Incremental Cost-Effectiveness of 13-valent Pneumococcal Conjugate Vaccine for Adults Age 50 Years and Older in the United States

Recently released results from a randomized controlled trial have shown that 13-valent pneumococcal conjugate vaccine (PCV13) is efficacious against vaccine-type nonbacteremic pneumonia in adults. We examined the incremental cost-effectiveness of adding PCV13 to the Advisory Committee on Immunization Practices (ACIP) adult immunization schedule. We used a probabilistic model following cohorts of 50-, 60-, or 65-year-olds. We used separate vaccination coverage and disease incidence data for healthy and high-risk adults. Incremental cost-effectiveness ratios were determined for each potential vaccination strategy.
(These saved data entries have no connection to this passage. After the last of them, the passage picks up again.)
(* ===== verification/Logger.v ===== *)
(** * Logging

    Source: pkg/log/logger.go and pkg/log/filtered_core.go.

    Every part of the shim logs through a named logger.  The configuration sets
    levels by name, and a logger without a level of its own has that of the
    nearest configured ancestor ("shim.cache" for "shim.cache.task").  The levels
    are applied by a filter in front of one shared zap core, whose own level is
    the finest level of all.  zap itself is not code of the shim: its parser of
    level names is the class [ZapLevels], and a zap core is a pair of functions. *)

From S2P Require Import Prelude.
From S2P Require Import GoStrings.

Definition dot : Ascii.ascii := Ascii.ascii_of_N 46.

(** ** zap *)

(** A [zapcore.Level] is an int8: debug is -1, fatal is 5. *)
Definition DebugLevel : Z := -1.
Definition InfoLevel : Z := 0.
Definition InvalidLevel : Z := 6.

Definition valid_level (l : Z) : Prop := (DebugLevel <= l < InvalidLevel)%Z.

Class ZapLevels := {
  zap_ParseLevel : string → option Z;
  (* a parsed level is one of the levels *)
  zap_ParseLevel_valid s l : zap_ParseLevel s = Some l → valid_level l
}.

(** What matters of a [zapcore.Core]: which levels it enables. *)
Record Core := mkCore { core_Enabled : Z → bool }.

(** The core of the root logger, at the level set with [SetLevel]. *)
Definition root_core (level : Z) : Core := mkCore (λ l, (level <=? l)%Z).

(** ** The filter in front of the core *)

Record filteredCore := mkFilteredCore {
  fc_level : Z;
  fc_inner : Core
}.

Definition filteredCore_Enabled (f : filteredCore) (level : Z) : bool :=
  if (level <? fc_level f)%Z then false else core_Enabled (fc_inner f) level.

(** [With]: the core that logs with additional fields. *)
Definition filteredCore_With (f : filteredCore) : Core := fc_inner f.

(** [Check] adds the core to the cores that write the entry, [ce]. *)
Definition filteredCore_Check {CE} (f : filteredCore) (level : Z) (ce : CE) (add : Core → CE → CE) : CE :=
  if (level <? fc_level f)%Z then ce
  else if core_Enabled (fc_inner f) level then add (fc_inner f) ce else ce.

(** ** Loggers *)

Record LoggerHandle := mkLoggerHandle {
  lh_id : nat;
  lh_name : string
}.

Module Handles.
Definition Shim := mkLoggerHandle 0 "shim".
Definition Kubernetes := mkLoggerHandle 1 "kubernetes".
Definition Test_ := mkLoggerHandle 2 "test".
Definition Deprecation := mkLoggerHandle 3 "deprecation".
Definition Admission := mkLoggerHandle 4 "admission".
Definition AdmissionClient := mkLoggerHandle 5 "admission.client".
Definition AdmissionConf := mkLoggerHandle 6 "admission.conf".
Definition AdmissionWebhook := mkLoggerHandle 7 "admission.webhook".
Definition AdmissionUtils := mkLoggerHandle 8 "admission.utils".
Definition ShimContext := mkLoggerHandle 9 "shim.context".
Definition ShimFSM := mkLoggerHandle 10 "shim.fsm".
Definition ShimCacheApplication := mkLoggerHandle 11 "shim.cache.application".
Definition ShimCacheNode := mkLoggerHandle 12 "shim.cache.node".
Definition ShimCacheTask := mkLoggerHandle 13 "shim.cache.task".
Definition ShimCacheExternal := mkLoggerHandle 14 "shim.cache.external".
Definition ShimCachePlaceholder := mkLoggerHandle 15 "shim.cache.placeholder".
Definition ShimRMCallback := mkLoggerHandle 16 "shim.rmcallback".
Definition ShimClient := mkLoggerHandle 17 "shim.client".
Definition ShimResources := mkLoggerHandle 18 "shim.resources".
Definition ShimUtils := mkLoggerHandle 19 "shim.utils".
Definition ShimConfig := mkLoggerHandle 20 "shim.config".
Definition ShimDispatcher := mkLoggerHandle 21 "shim.dispatcher".
Definition ShimScheduler := mkLoggerHandle 22 "shim.scheduler".
Definition ShimPredicates := mkLoggerHandle 23 "shim.predicates".
Definition ShimFramework := mkLoggerHandle 24 "shim.framework".
Definition ShimPlaceHolderConfig := mkLoggerHandle 25 "shim.placeholder.config".
End Handles.

Import Handles.

Definition loggers : list LoggerHandle :=
  [Shim; Kubernetes; Test_; Deprecation;
   Admission; AdmissionClient; AdmissionConf; AdmissionWebhook; AdmissionUtils; ShimContext; ShimFSM;
   ShimCacheApplication; ShimCacheNode; ShimCacheTask; ShimCacheExternal; ShimCachePlaceholder;
   ShimRMCallback; ShimClient; ShimResources; ShimUtils; ShimConfig; ShimDispatcher;
   ShimScheduler; ShimPredicates; ShimFramework; ShimPlaceHolderConfig].

Definition nullLogger : string := "".
Definition defaultLog : string := "log.level".
Definition logPrefix : string := "log.".
Definition levelSuffix : string := ".level".

(** [strings.LastIndex(name, ".")] *)
Fixpoint last_dot (name : string) : option nat :=
  match name with
  | EmptyString => None
  | String c name' =>
      match last_dot name' with
      | Some i => Some (S i)
      | None => if decide (c = dot) then Some 0 else None
      end
  end.

Definition parentLogger (name : string) : string :=
  match last_dot name with
  | None => nullLogger
  | Some i => string_take i name
  end.

(** The loop of [loggerLevel]; a parent is shorter than its child, so the length
    of the name bounds the rounds. *)
Fixpoint findLevel (fuel : nat) (levelMap : gmap string Z) (name : string) : option Z :=
  if name =s nullLogger then levelMap !! nullLogger
  else
    match fuel with
    | 0 => None
    | S fuel' =>
        match levelMap !! name with
        | Some level => Some level
        | None => findLevel fuel' levelMap (parentLogger name)
        end
    end.

Definition loggerLevel (levelMap : gmap string Z) (name : string) : Z :=
  default InfoLevel (findLevel (String.length name) levelMap name).

(** A named zap logger: its name and its core. *)
Record NamedLogger := mkNamedLogger {
  nl_name : string;
  nl_core : filteredCore
}.

Definition createLogger (root : Z) (levelMap : gmap string Z) (name : string) : NamedLogger :=
  mkNamedLogger name (mkFilteredCore (loggerLevel levelMap name) (root_core root)).

Section Levels.
Context `{ZapLevels} `{MapOrder}.

Definition parseLevel (level : string) : option Z :=
  match zap_ParseLevel level with
  | Some zapLevel => Some zapLevel
  | None =>
      let '(levelNum, err) := ParseInt level 8 in
      if (err : bool) then None
      else if (levelNum <? DebugLevel)%Z then Some DebugLevel
      else if (InvalidLevel <=? levelNum)%Z then Some (InvalidLevel - 1)%Z
      else Some levelNum
  end.

(** [strings.CutPrefix] and [strings.CutSuffix]; [None] when not found. *)
Definition CutPrefix (s prefix : string) : option string :=
  if HasPrefix s prefix then Some (string_drop (String.length prefix) s) else None.
Definition CutSuffix (s suffix : string) : option string :=
  if HasSuffix s suffix then Some (TrimSuffix s suffix) else None.

(** The name of the logger a configuration key sets the level of. *)
Definition logger_key (k : string) : option string :=
  if Contains k ".." || Contains k " " then None
  else name ← CutPrefix k logPrefix; CutSuffix name levelSuffix.

Definition addLevel (levelMap : gmap string Z) (kv : string * string) : gmap string Z :=
  match logger_key kv.1 with
  | None => levelMap
  | Some name =>
      match parseLevel kv.2 with
      | Some level => <[name := level]> levelMap
      | None => levelMap
      end
  end.

(** The levels a configuration sets; the default level is that of the null
    logger. *)
Definition levels_of (config : gmap string string) : gmap string Z :=
  let levelMap : gmap string Z := <[nullLogger := InfoLevel]> ∅ in
  let levelMap :=
    match config !! defaultLog with
    | Some defaultLevel =>
        match parseLevel defaultLevel with
        | Some level => <[nullLogger := level]> levelMap
        | None => levelMap
        end
    | None => levelMap
    end in
  foldl addLevel levelMap (go_range config).

(** The level of the root logger and the loggers, by id. *)
Record loggerConfig := mkLoggerConfig {
  lc_root : Z;
  lc_loggers : list NamedLogger
}.

Definition initLoggingConfig (config : gmap string string) : loggerConfig :=
  let levelMap := levels_of config in
  let minLevel := foldl (λ minLevel kv, Z.min kv.2 minLevel) (InvalidLevel - 1)%Z (go_range levelMap) in
  mkLoggerConfig minLevel (map (λ h, createLogger minLevel levelMap (lh_name h)) loggers).

(** The loggers before the first configuration. *)
Definition initLogger : loggerConfig := initLoggingConfig ∅.

(** [once.Do(initLogger)], then the loggers are replaced. *)
Definition UpdateLoggingConfig (conf : option loggerConfig) (config : gmap string string) :
    option loggerConfig :=
  let _ := default initLogger conf in Some (initLoggingConfig config).

(** [Log]; an id out of range panics. *)
Definition Log (conf : option loggerConfig) (handle : option LoggerHandle) : option NamedLogger :=
  let conf := default initLogger conf in
  match handle with
  | None => lc_loggers conf !! 0
  | Some handle => lc_loggers conf !! lh_id handle
  end.

End Levels.
(* ===== verification/LoggerThms.v ===== *)
(** * Logging: correctness

    A logger has the level of its nearest configured ancestor, the shared core
    never hides what a logger enables, and every handle gets its own logger. *)

From S2P Require Import Prelude.
From S2P Require Import GoStrings.
From S2P Require Import Logger.

(** ** Ancestors *)

(** [a] is [name] or an ancestor of it; the null logger is an ancestor of all. *)
Definition ancestor (a name : string) : Prop :=
  a = name ∨ a = nullLogger ∨ ∃ s, name = a +:+ String dot s.

Lemma last_dot_None name a s : last_dot name = None → name ≠ a +:+ String dot s.
Proof.
  revert a. induction name as [|c name IH]; intros a; cbn [last_dot]; [by destruct a|].
  destruct (last_dot name) eqn:E; [done|]. case_decide; [done|]. intros _.
  destruct a as [|c' a]; cbn; [by intros [= ?]|]. intros [= _ Heq]. by eapply IH.
Qed.

Lemma last_dot_Some name i :
  last_dot name = Some i → ∃ s, name = string_take i name +:+ String dot s ∧ last_dot s = None.
Proof.
  revert i. induction name as [|c name IH]; intros i; cbn [last_dot]; [done|].
  destruct (last_dot name) as [j|] eqn:E.
  - intros [= <-]. destruct (IH j eq_refl) as (s & Hs & Hn). exists s. split; [|done].
    cbn [string_take]. by rewrite string_app_cons, <- Hs.
  - case_decide as Hc; [|done]. intros [= <-]. exists name. split; [by subst c|done].
Qed.

(** A dot in [p.t] is the one shown or one of [p], if [t] has none. *)
Lemma split_at_last p a t s :
  p +:+ String dot t = a +:+ String dot s → last_dot t = None →
  a = p ∨ ∃ s', p = a +:+ String dot s'.
Proof.
  revert a. induction p as [|c p IH]; intros [|c' a]; cbn; intros [= Heq] Ht.
  - by left.
  - subst. by exfalso; eapply last_dot_None.
  - right. exists p. by subst.
  - subst. destruct (IH a) as [->|[s' ->]]; [done|done|by left|right; by exists s'].
Qed.

Lemma ancestor_parent name : ancestor (parentLogger name) name.
Proof.
  unfold parentLogger. destruct (last_dot name) as [i|] eqn:E; [|by right; left].
  apply last_dot_Some in E as (s & Hs & _). right. right. by exists s.
Qed.

(** The parent is the nearest proper ancestor. *)
Lemma ancestor_of_parent a name : ancestor a name → a = name ∨ ancestor a (parentLogger name).
Proof.
  intros [->|[->|[s Hs]]]; [by left|by right; right; left|].
  unfold parentLogger. destruct (last_dot name) as [i|] eqn:E; [|by exfalso; eapply last_dot_None].
  apply last_dot_Some in E as (t & Ht & Hn). right.
  destruct (split_at_last (string_take i name) a t s) as [->|[s' Hs']]; [by rewrite <- Ht|done|by left|].
  right. right. by exists s'.
Qed.

Lemma parent_shorter name : name ≠ "" → String.length (parentLogger name) < String.length name.
Proof.
  intros Hne. unfold parentLogger. destruct (last_dot name) as [i|] eqn:E.
  - apply last_dot_Some in E as (s & Hs & _). rewrite Hs at 2. rewrite string_length_app. cbn. lia.
  - destruct name; [done|]. cbn. lia.
Qed.

Lemma ancestor_trans a b name : ancestor a b → ancestor b name → ancestor a name.
Proof.
  intros [->|[->|[s ->]]] Hb; [done|by right; left|].
  destruct Hb as [<-|[Heq|[t ->]]]; [by right; right; exists s|by destruct a|].
  right. right. exists (s +:+ String dot t). clear. induction a as [|c a IH]; [done|].
  rewrite !string_app_cons. by rewrite IH.
Qed.

Lemma ancestor_shorter a name : ancestor a name → String.length a ≤ String.length name.
Proof. intros [->|[->|[s ->]]]; cbn; [lia|lia|]. rewrite string_length_app. lia. Qed.

(** ** Levels *)

(** [l] is the level of the longest configured ancestor of [name], if any. *)
Definition nearest_level (m : gmap string Z) (name : string) (l : option Z) : Prop :=
  match l with
  | Some l => ∃ a, ancestor a name ∧ m !! a = Some l ∧
      ∀ b, ancestor b name → is_Some (m !! b) → String.length b ≤ String.length a
  | None => ∀ a, ancestor a name → m !! a = None
  end.

Lemma ancestor_null a : ancestor a "" → a = "".
Proof. intros [->|[->|[s Hs]]]; [done|done|]. by destruct a. Qed.

Lemma findLevel_spec fuel m name :
  String.length name ≤ fuel → nearest_level m name (findLevel fuel m name).
Proof.
  assert (Hnull : nearest_level m "" (m !! "")).
  { destruct (m !! "") as [l|] eqn:Hl.
    - exists "". split_and!; [by left|done|]. intros b Hb%ancestor_null _. by subst.
    - intros a Ha%ancestor_null. by subst. }
  revert name. induction fuel as [|fuel IH]; intros name Hlen; cbn [findLevel]; case_bool_decide as Hn;
    [by subst name| |by subst name|].
  { destruct name; [done|cbn in Hlen; lia]. }
  destruct (m !! name) as [l|] eqn:Hl.
  { exists name. split_and!; [by left|done|]. intros b Hb _. by apply ancestor_shorter. }
  pose proof (parent_shorter name Hn). specialize (IH (parentLogger name) ltac:(lia)).
  destruct (findLevel fuel m (parentLogger name)) as [l|].
  - destruct IH as (a & Ha & Hm & Hmax). exists a.
    split_and!; [eapply ancestor_trans; [done|apply ancestor_parent]|done|].
    intros b [->|Hb]%ancestor_of_parent Hs; [by rewrite Hl in Hs; destruct Hs|by apply Hmax].
  - intros a [->|Ha]%ancestor_of_parent; [done|by apply IH].
Qed.

Lemma loggerLevel_spec m name :
  ∃ l, nearest_level m name l ∧ loggerLevel m name = default InfoLevel l.
Proof. eexists. split; [by apply findLevel_spec|done]. Qed.

Section Levels.
Context `{ZL : ZapLevels} `{MO : MapOrder}.

(** ** The level map *)

Lemma parseLevel_valid s l : parseLevel s = Some l → valid_level l.
Proof.
  unfold parseLevel. destruct (zap_ParseLevel s) as [z|] eqn:E; [intros [= <-]; by eapply zap_ParseLevel_valid|].
  destruct (ParseInt s 8) as [n []]; [done|].
  destruct (n <? DebugLevel)%Z eqn:E1; [by intros [= <-]|].
  destruct (InvalidLevel <=? n)%Z eqn:E2; [by intros [= <-]|]. intros [= <-].
  unfold valid_level. apply Z.ltb_ge in E1. apply Z.leb_gt in E2. lia.
Qed.

(** A key that sets a level, and the logger it names. *)
Lemma logger_key_Some k n :
  logger_key k = Some n → k = logPrefix +:+ n +:+ levelSuffix ∧ n ≠ nullLogger.
Proof.
  unfold logger_key, CutPrefix, CutSuffix. destruct (Contains k "..") eqn:Hc; [done|].
  destruct (Contains k " "); [done|]. cbn [orb].
  destruct (HasPrefix k logPrefix) eqn:Hp; [|done]. cbn [mbind option_bind].
  apply HasPrefix_true in Hp. revert Hp. generalize (string_drop (String.length logPrefix) k) as r.
  intros r Hp. destruct (HasSuffix r levelSuffix) eqn:Hs; [|done].
  apply HasSuffix_true in Hs. revert Hs. generalize (TrimSuffix r levelSuffix) as m. intros m Hs [= <-].
  split; [by rewrite <- Hs|]. intros Hn. rewrite Hn in Hs. rewrite Hs in Hp. by rewrite Hp in Hc.
Qed.

Lemma addLevel_null m kv : addLevel m kv !! nullLogger = m !! nullLogger.
Proof.
  unfold addLevel. destruct (logger_key kv.1) as [n|] eqn:E; [|done].
  destruct (parseLevel kv.2); [|done]. apply logger_key_Some in E as [_ Hn]. by rewrite lookup_insert_ne.
Qed.

Lemma addLevel_lookup m k v n :
  n ≠ nullLogger →
  addLevel m (k, v) !! n =
  if decide (k = logPrefix +:+ n +:+ levelSuffix ∧ is_Some (logger_key k) ∧ is_Some (parseLevel v))
  then parseLevel v else m !! n.
Proof.
  intros Hn. unfold addLevel. cbn [fst snd]. destruct (logger_key k) as [n'|] eqn:E.
  2: { rewrite decide_False; [done|]. by intros (_ & [? ?] & _). }
  destruct (parseLevel v) as [l|]; [|rewrite decide_False; [done|by intros (_ & _ & [? ?])]].
  apply logger_key_Some in E as [-> _]. destruct (decide (n' = n)) as [->|Hne].
  - by rewrite lookup_insert_eq, decide_True by eauto.
  - rewrite lookup_insert_ne by done. rewrite decide_False; [done|]. intros (Heq & _).
    apply Hne. apply string_app_inj_l, string_app_inj_r in Heq. done.
Qed.

(** What a configuration sets for a name. *)
Definition configured (config : gmap string string) (n : string) : option Z :=
  if decide (n = nullLogger) then Some (default InfoLevel (config !! defaultLog ≫= parseLevel))
  else
    let k := logPrefix +:+ n +:+ levelSuffix in
    match logger_key k with
    | Some _ => config !! k ≫= parseLevel
    | None => None
    end.

Lemma foldl_addLevel_null l m : foldl addLevel m l !! nullLogger = m !! nullLogger.
Proof. revert m. induction l as [|kv l IH]; intros m; [done|]. cbn. by rewrite IH, addLevel_null. Qed.

Lemma foldl_addLevel l m n :
  n ≠ nullLogger → NoDup l.*1 → m !! n = None →
  foldl addLevel m l !! n =
  match logger_key (logPrefix +:+ n +:+ levelSuffix) with
  | Some _ => (list_to_map l : gmap string string) !! (logPrefix +:+ n +:+ levelSuffix) ≫= parseLevel
  | None => None
  end.
Proof.
  intros Hn. set (key := logPrefix +:+ n +:+ levelSuffix).
  cut (∀ l m, NoDup l.*1 → foldl addLevel m l !! n =
    match logger_key key with
    | Some _ => match (list_to_map l : gmap string string) !! key ≫= parseLevel with
                | Some x => Some x | None => m !! n end
    | None => m !! n end).
  { intros Hc Hnd Hm. rewrite Hc by done. rewrite Hm. destruct (logger_key key); [|done].
    by destruct (_ ≫= _). }
  clear l m. induction l as [|[k v] l IH]; intros m Hnd; [by destruct (logger_key key)|].
  cbn [fmap list_fmap fst] in Hnd. apply NoDup_cons in Hnd as [Hni Hnd]. cbn [foldl]. rewrite IH by done.
  rewrite addLevel_lookup by done. fold key. cbn [list_to_map foldr fst snd uncurry].
  destruct (decide (k = key)) as [->|Hne].
  - rewrite lookup_insert_eq, not_elem_of_list_to_map_1 by done. cbn [mbind option_bind].
    destruct (logger_key key) as [x|]; [|rewrite decide_False; [done|by intros (_ & [? ?] & _)]].
    destruct (parseLevel v) as [y|]; [by rewrite decide_True by eauto|].
    rewrite decide_False; [done|by intros (_ & _ & [? ?])].
  - rewrite lookup_insert_ne by done. by rewrite decide_False by (by intros [? _]).
Qed.

(** The level map of a configuration. *)
Lemma levels_of_lookup config n : levels_of config !! n = configured config n.
Proof.
  unfold levels_of, configured. case_decide as Hn.
  - subst n. rewrite foldl_addLevel_null. destruct (config !! defaultLog) as [v|]; cbn [mbind option_bind];
      [destruct (parseLevel v)|]; by rewrite lookup_insert_eq.
  - rewrite foldl_addLevel; [|done|apply NoDup_go_range|].
    2: { destruct (config !! defaultLog) as [v|]; [destruct (parseLevel v)|];
         rewrite !lookup_insert_ne by done; apply lookup_empty. }
    rewrite (list_to_map_proper (go_range config) (map_to_list config));
      [|apply NoDup_go_range|apply go_range_perm]. by rewrite list_to_map_to_list.
Qed.
(** ** The loggers *)

Lemma handles_in_order h : h ∈ loggers → loggers !! lh_id h = Some h.
Proof.
  intros Hin. cut (Forall (λ h, loggers !! lh_id h = Some h) loggers); [by rewrite Forall_forall; eauto|].
  by repeat constructor.
Qed.

Lemma foldl_min_le (l : list (string * Z)) m :
  (foldl (λ m kv, Z.min kv.2 m) m l <= m)%Z ∧
  ∀ k v, (k, v) ∈ l → (foldl (λ m kv, Z.min kv.2 m) m l <= v)%Z.
Proof.
  revert m. induction l as [|[k v] l IH]; intros m; cbn [foldl snd]; [split; [lia|by intros ? ? ?%elem_of_nil]|].
  destruct (IH (Z.min v m)) as [H1 H2]. split; [lia|]. intros k' v' [[= -> ->]|Hin]%elem_of_cons; [lia|eauto].
Qed.

(** A logger logs exactly what its nearest configured ancestor enables. After
    any configuration, the logger of a handle carries the handle's name, and it is
    enabled at a level exactly when the level is not below that of the longest
    ancestor name (itself, its parents, the default) for which the configuration
    has a valid level, with info as the default; the level of the shared core
    never hides a message. *)
Theorem logger_has_nearest_level h conf config :
  h ∈ loggers →
  ∃ nl a l, Log (UpdateLoggingConfig conf config) (Some h) = Some nl ∧ nl_name nl = lh_name h ∧
    ancestor a (lh_name h) ∧ configured config a = Some l ∧
    (∀ b, ancestor b (lh_name h) → is_Some (configured config b) → String.length b ≤ String.length a) ∧
    ∀ level, filteredCore_Enabled (nl_core nl) level = (l <=? level)%Z.
Proof.
  intros Hh. unfold Log, UpdateLoggingConfig, initLoggingConfig. cbn [default lc_loggers].
  set (min := foldl _ _ _). set (m := levels_of config) in *.
  destruct (loggerLevel_spec m (lh_name h)) as ([l|] & Hnear & Hlev).
  2: { exfalso. specialize (Hnear nullLogger ltac:(by right; left)). unfold m in Hnear.
       by rewrite levels_of_lookup in Hnear. }
  destruct Hnear as (a & Ha & Hm & Hmax). unfold m in Hm, Hmax. rewrite levels_of_lookup in Hm.
  pose proof (list_lookup_fmap (λ h, createLogger min m (lh_name h)) loggers (lh_id h)) as E.
  rewrite handles_in_order in E by done.
  eexists _, a, l. split_and!; [exact E|done|done|done| |]; clear E.
  - intros b Hb. rewrite <- levels_of_lookup. by apply Hmax.
  - intros level. unfold filteredCore_Enabled. cbn [createLogger nl_core fc_level fc_inner root_core core_Enabled].
    rewrite Hlev. unfold default, id.
    destruct (foldl_min_le (go_range m) (InvalidLevel - 1)) as [_ Hle].
    specialize (Hle a l). rewrite elem_of_go_range in Hle. unfold m in Hle at 1. rewrite levels_of_lookup in Hle.
    specialize (Hle Hm). fold min in Hle.
    destruct (Z.ltb_spec level l), (Z.leb_spec l level), (Z.leb_spec min level); lia || done.
Qed.
End Levels.

(** ** Closed instances *)

Section Witnesses.

#[local] Instance zap_ref : ZapLevels.
Proof.
  refine {| zap_ParseLevel s :=
    if s =s "DEBUG" then Some (-1)%Z else if s =s "INFO" then Some 0%Z else if s =s "WARN" then Some 1%Z else None |}.
  intros s l. repeat case_bool_decide; intros [= <-]; unfold valid_level, DebugLevel, InvalidLevel; lia.
Defined.

Definition log_config : gmap string string :=
  <["log.level" := "WARN"]> (<["log.shim.cache.level" := "-5"]> (<["log.shim.level" := "0"]> ∅)).

Lemma logger_has_nearest_level_witness :
  ∃ nl a l, Log (UpdateLoggingConfig None log_config) (Some Handles.ShimCacheTask) = Some nl ∧
    nl_name nl = "shim.cache.task" ∧ ancestor a "shim.cache.task" ∧ configured log_config a = Some l ∧
    (∀ b, ancestor b "shim.cache.task" → is_Some (configured log_config b) → String.length b ≤ String.length a) ∧
    ∀ level, filteredCore_Enabled (nl_core nl) level = (l <=? level)%Z.
Proof.
  apply (logger_has_nearest_level Handles.ShimCacheTask None log_config).
  do 13 right. left.
Defined.

Example logger_levels :
  (fc_level ∘ nl_core) <$> Log (UpdateLoggingConfig None log_config) (Some Handles.ShimCacheTask) = Some (-1)%Z ∧
  (fc_level ∘ nl_core) <$> Log (UpdateLoggingConfig None log_config) (Some Handles.ShimContext) = Some 0%Z ∧
  (fc_level ∘ nl_core) <$> Log (UpdateLoggingConfig None log_config) (Some Handles.Admission) = Some 1%Z.
Proof. vm_compute. done. Qed.

(** A logger with additional fields loses its level: it is enabled for whatever
    the finest logger of the configuration is enabled for. *)
Theorem logger_with_fields_loses_level :
  ∃ nl, Log (UpdateLoggingConfig None log_config) (Some Handles.Admission) = Some nl ∧
    filteredCore_Enabled (nl_core nl) DebugLevel = false ∧
    core_Enabled (filteredCore_With (nl_core nl)) DebugLevel = true.
Proof. eexists. split; [vm_compute; reflexivity|]. vm_compute. done. Qed.

End Witnesses.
In the base case scenario, our model indicated that adding PCV13 at age 65 or replacing 23-valent pneumococcal polysaccharide vaccine (PPSV23) at age 65 with PCV13 provided more value for money than adding PCV13 at ages 50 or 60. After projections of six additional years of herd protection from the childhood immunization program were incorporated, we found adding PCV13 dominated replacing PPSV23. For a cohort of 65-year-olds in 2013, the cost of adding PCV13 at age 65 to the schedule was $62,065 per quality-adjusted life year (QALY) gained, which rose to $272,621 after 6 years of projected herd protection. The addition of one dose of PCV13 for adults appears to have a cost-effectiveness ratio comparable to other vaccination interventions in the short run, though anticipated herd protection from the childhood immunization program may dramatically increase the cost per QALY after only a few years.